But the Law itself is perfect.
Lesson
Read the whole book!
There are some folks who take such a stance against the “Law” that they
just don’t read the Old Testament. They
say that we aren’t saved through the Law, so they don’t read the Law.
Look what Jesus said about the Law:
(Mat 5:17-19 NKJV) "Do not think that I came to destroy the
Law or the Prophets. I did not come to destroy but to fulfill.
Jesus doesn’t remove the Law. He
uses the Law and fulfilled all of it’s requirements. He never sinned. He also used the Law concerning sacrifices in
dying on a cross, taking our place, taking our judgment.
{18} "For assuredly, I say to you, till heaven and earth pass
away, one jot or one tittle will by no means pass from the law till all is
fulfilled.
The Law doesn’t pass away with the New Testament. It doesn’t pass away until the heaven and
earth does.
{19} "Whoever therefore breaks one of the least of these
commandments, and teaches men so, shall be called least in the kingdom of
heaven; but whoever does and teaches them, he shall be called great in the
kingdom of heaven.
(Psa 19:7-11 NKJV) The law of the LORD is perfect, converting
the soul; The testimony of the LORD is sure, making wise the simple; {8} The
statutes of the LORD are right, rejoicing the heart; The commandment of the
LORD is pure, enlightening the eyes; {9} The fear of the LORD is clean,
enduring forever; The judgments of the LORD are true and righteous altogether.
{10} More to be desired are they than gold, Yea, than much fine gold; Sweeter
also than honey and the honeycomb. {11} Moreover by them Your servant is
warned, And in keeping them there is great reward.
Read all of God’s Word, not just the New Testament.
It’s a great picture of what God’s standards are all
about. It’s the very basis for the New
Testament. I can’t see how anyone could understand half of what’s
in the New Testament without understanding what has happened in the Old
Testament.
Summary:
There’s a difference between loving and appreciating the Old Testament and
the Law, and expecting that I’m going to please God and enter heaven by making
it my sole focus to obey every commandment.

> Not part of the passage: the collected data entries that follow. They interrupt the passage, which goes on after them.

(* ===== verification/Welcome.v ===== *)
(** * Welcome messages ([crates/messages/src/welcome.rs],
      [crates/client/src/epoch/welcome.rs])

    The message that gives a new member its epoch secrets, and the processor that
    validates it, opens the secrets, checks the signature and records the epochs.
    Storage is the interface of [Storage.v]; several theorems compose the processor
    with the in-memory store.  The state of a handler is the processor with its
    storage; one clock reading stands for the readings of one call.  [serde_cbor],
    [serde_json] and [chrono]'s range check are parameters. *)

From Stdlib Require Import Strings.Byte.
From stdpp Require Import base tactics numbers sets list gmap strings pretty option sorting.
From S2P Require Import Prelude StateError Crypto HybridKem EpochState CutoverMessages FilePath.
From S2P Require Import Storage.
Open Scope hc_scope.
Open Scope hc_st_scope.

(** ** The message *)

Record EpochInfo := mkEpochInfo {
  ei_epoch_id : bytes;
  ei_group_id : string;
  ei_sequence : N;
  ei_created_at : N;
  ei_expires_at : option N;
}.

Record GroupMember := mkGroupMember {
  gm_user_id : string;
  gm_device_id : string;
  gm_identity_public : bytes;
  gm_joined_at : N;
  gm_is_admin : bool;
}.

Record WelcomeMessage := mkWelcomeMessage {
  wm_recipient_device_id : string;
  wm_recipient_user_id : string;
  wm_encrypted_payload : bytes;
  wm_epoch_info : EpochInfo;
  wm_group_members : list GroupMember;
  wm_admin_signature : bytes;
}.

(** The serialisers of these messages. *)
Class WelcomeCodec := {
  secrets_to_cbor : EpochSecrets → res string bytes;
  secrets_from_cbor : bytes → res string EpochSecrets;
  welcome_to_json : WelcomeMessage → res string bytes;
}.
Class WelcomeCodecLaws `{WelcomeCodec} : Prop :=
  secrets_cbor_roundtrip : ∀ s b, secrets_to_cbor s = Ok b → secrets_from_cbor b = Ok s.

(** [DateTime::from_timestamp(secs, 0)]: [None] outside the years that [chrono]
    represents. *)
Class Chrono := from_timestamp : Z → option Z.

(** [n as i64]. *)
Definition as_i64 (n : N) : Z :=
  let m := (n mod U64)%N in
  if (m <? 2 ^ 63)%N then Z.of_N m else (Z.of_N m - 2 ^ 64)%Z.

Definition is_empty_string (s : string) : bool := bool_decide (s = "").

Definition EpochInfo_validate (e : EpochInfo) : res MessageError unit :=
  if bool_decide (ei_epoch_id e = []) then Err (MsgInvalidFormat "epoch_id cannot be empty")
  else if is_empty_string (ei_group_id e) then Err (MsgInvalidFormat "group_id cannot be empty")
  else match ei_expires_at e with
       | Some expires =>
           if (expires <=? ei_created_at e)%N
           then Err (MsgInvalidFormat "expires_at must be after created_at") else Ok tt
       | None => Ok tt
       end.

Definition EpochInfo_new (epoch_id : bytes) (group_id : string) (sequence created_at : N)
    (expires_at : option N) : res MessageError EpochInfo :=
  let info := mkEpochInfo epoch_id group_id sequence created_at expires_at in
  let? _ := EpochInfo_validate info in Ok info.

Definition EpochInfo_is_expired (current_time : N) (e : EpochInfo) : bool :=
  match ei_expires_at e with Some expires => (expires <? current_time)%N | None => false end.

Definition GroupMember_validate (m : GroupMember) : res MessageError unit :=
  if is_empty_string (gm_user_id m) then Err (MsgInvalidFormat "user_id cannot be empty")
  else if is_empty_string (gm_device_id m) then Err (MsgInvalidFormat "device_id cannot be empty")
  else if decide (length (gm_identity_public m) ≠ 32)
  then Err (MsgInvalidFormat "identity_public must be 32 bytes") else Ok tt.

Definition GroupMember_new (user_id device_id : string) (identity_public : bytes) (joined_at : N)
    (is_admin : bool) : res MessageError GroupMember :=
  let m := mkGroupMember user_id device_id identity_public joined_at is_admin in
  let? _ := GroupMember_validate m in Ok m.

Fixpoint validate_group_members (l : list GroupMember) : res MessageError unit :=
  match l with
  | [] => Ok tt
  | m :: l => let? _ := GroupMember_validate m in validate_group_members l
  end.

Definition Welcome_validate (w : WelcomeMessage) : res MessageError unit :=
  if is_empty_string (wm_recipient_device_id w)
  then Err (MsgInvalidFormat "recipient_device_id cannot be empty")
  else if is_empty_string (wm_recipient_user_id w)
  then Err (MsgInvalidFormat "recipient_user_id cannot be empty")
  else if bool_decide (wm_encrypted_payload w = [])
  then Err (MsgInvalidFormat "encrypted_payload cannot be empty")
  else if decide (length (wm_admin_signature w) ≠ 64)
  then Err (MsgInvalidFormat "admin_signature must be 64 bytes")
  else
    let? _ := EpochInfo_validate (wm_epoch_info w) in
    validate_group_members (wm_group_members w).

Definition Welcome_new (device user : string) (payload : bytes) (info : EpochInfo)
    (members : list GroupMember) (signature : bytes) : res MessageError WelcomeMessage :=
  let w := mkWelcomeMessage device user payload info members signature in
  let? _ := Welcome_validate w in Ok w.

Section Secrets.
Context {ho : HashOrder} {codec : WelcomeCodec}.

Fixpoint validate_previous_keys (l : list (N * bytes)) : res MessageError unit :=
  match l with
  | [] => Ok tt
  | (seq, key) :: l =>
      if decide (length key ≠ 32)
      then Err (MsgInvalidFormat ("previous_key for epoch " +:+ pretty seq +:+ " must be 32 bytes"))
      else validate_previous_keys l
  end.

Definition EpochSecrets_validate (s : EpochSecrets) : res MessageError unit :=
  if decide (length (es_epoch_key s) ≠ 32) then Err (MsgInvalidFormat "epoch_key must be 32 bytes")
  else if decide (length (es_signing_key s) ≠ 32)
  then Err (MsgInvalidFormat "signing_key must be 32 bytes")
  else validate_previous_keys (hash_order (es_previous_keys s)).

Definition EpochSecrets_new (epoch_key signing_key : bytes) (previous : gmap N bytes)
  : res MessageError EpochSecrets :=
  let s := mkEpochSecrets epoch_key signing_key previous in
  let? _ := EpochSecrets_validate s in Ok s.

Definition EpochSecrets_to_bytes (s : EpochSecrets) : res MessageError bytes :=
  map_err (λ e, MsgSerializationError ("Failed to serialize secrets: " +:+ e)) (secrets_to_cbor s).

Definition EpochSecrets_from_bytes (b : bytes) : res MessageError EpochSecrets :=
  let? s := map_err (λ e, MsgSerializationError ("Failed to deserialize secrets: " +:+ e))
              (secrets_from_cbor b) in
  let? _ := EpochSecrets_validate s in Ok s.

Context {xc : X25519} {mk : MlKem} {hk : Hkdf} {aead : Aead}.

(** [Hkdf::new(None, ikm)] and [expand] into 32 bytes. *)
Definition welcome_key_bytes (ss : SharedSecret) : res string bytes :=
  hkdf_okm (hkdf_prk None (arr (ss_bytes ss))) (bytes_of "welcome aead") 32.

(** The randomness: the ephemeral scalar, ML-KEM's coins and the nonce. *)
Definition encrypt_secrets (scalar : array 32) (coins : bytes) (nonce : array 12)
    (secrets : EpochSecrets) (recipient_invitation_key : bytes) : res MessageError bytes :=
  let? public_key := map_err (λ e, MsgInvalidFormat ("Invalid invitation key: " +:+ CryptoError_display e))
                       (HybridPublicKey_from_bytes recipient_invitation_key) in
  let? (kem_ciphertext, shared_secret) :=
    map_err (λ e, MsgCryptoError ("HybridKEM failure: " +:+ CryptoError_display e))
      (encap scalar coins public_key KemWelcome) in
  let? key := map_err (λ _, MsgCryptoError "HKDF expand failed") (welcome_key_bytes shared_secret) in
  let? aead_key := map_err (λ e, MsgCryptoError ("AEAD key error: " +:+ CryptoError_display e))
                     (Key_from_bytes key) in
  let? plaintext := EpochSecrets_to_bytes secrets in
  let? ciphertext := map_err (λ e, MsgCryptoError ("AEAD encryption failed: " +:+ CryptoError_display e))
                       (seal aead_key (mkNonce nonce) Welcome [] plaintext) in
  Ok (HybridCiphertext_to_bytes kem_ciphertext ++ arr nonce ++ ciphertext).

Definition decrypt_secrets (secret_key_bytes : bytes) (w : WelcomeMessage)
  : res MessageError EpochSecrets :=
  let payload := wm_encrypted_payload w in
  if decide (length payload < HYBRID_CIPHERTEXT_LEN + AEAD_NONCE_LEN)
  then Err (MsgInvalidFormat "encrypted_payload too short")
  else
    let kem_bytes := take HYBRID_CIPHERTEXT_LEN payload in
    let rest := drop HYBRID_CIPHERTEXT_LEN payload in
    let nonce_bytes := take AEAD_NONCE_LEN rest in
    let ciphertext := drop AEAD_NONCE_LEN rest in
    let? kem_ciphertext :=
      map_err (λ e, MsgCryptoError ("Invalid HybridKEM ciphertext: " +:+ CryptoError_display e))
        (HybridCiphertext_from_bytes kem_bytes) in
    let? nonce := map_err (λ e, MsgCryptoError ("Invalid nonce: " +:+ CryptoError_display e))
                    (Nonce_from_bytes nonce_bytes) in
    let? secret_key := map_err (λ e, MsgCryptoError ("Invalid invitation key: " +:+ CryptoError_display e))
                         (HybridSecretKey_from_bytes secret_key_bytes) in
    let? shared_secret :=
      map_err (λ e, MsgCryptoError ("HybridKEM decryption failed: " +:+ CryptoError_display e))
        (decap secret_key kem_ciphertext KemWelcome) in
    let? key := map_err (λ _, MsgCryptoError "HKDF expand failed") (welcome_key_bytes shared_secret) in
    let? aead_key := map_err (λ e, MsgCryptoError ("AEAD key error: " +:+ CryptoError_display e))
                       (Key_from_bytes key) in
    let? plaintext := map_err (λ e, MsgCryptoError ("AEAD decryption failed: " +:+ CryptoError_display e))
                        (open aead_key nonce Welcome [] ciphertext) in
    EpochSecrets_from_bytes plaintext.
End Secrets.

I understand very clearly from the Law that I fall very
short of it. I also understand in the
Law that God has made provision for my sins, by allowing me to offer up a
substitutionary sacrifice, another person or animal who takes my place by dying
and paying for my sins. I understand now
that Jesus has done that for me, dying once and for all for all of my
sins. I now know that I can only meet
God’s awesome, holy requirements by accepting with faith that Jesus has paid
for my sins.
:13 Has then what is good become death to me? Certainly not! But sin, that
it might appear sin, was producing death in me through what is good, so that
sin through the commandment might become exceedingly sinful.
sin – hamartia – to be
without a share in; to miss the mark; to err, be mistaken; to miss or wander
from the path of uprightness and honor, to do or go wrong; to wander from the
law of God, violate God’s law, sin
exceedingly – huperbole (“hyperbole”)
– a throwing beyond; beyond measure, exceedingly, preeminently
“So”, Paul would say, “Are you saying that this good thing, the law, has
been the thing that has brought me death?” “Has this good thing been bad for me?”
It would be
like saying, “Do you mean that eating all this broccoli is going to kill me?”
Who is the bad guy here? The law or
sin?
Sin is what has killed me, not the Law.
The Law only exposed the sin.
When sin is mixed with the commandments of God, we see just how sinful sin
really is. There’s a kind of “death”
that happens in us, a strong conviction that we’ve utterly failed. The more time we spend in God’s Word, the
more aware we are of how sinful sin really is.
Illustration
It’s kind of
like natural gas. I understand that in
it’s natural state, natural gas is odorless.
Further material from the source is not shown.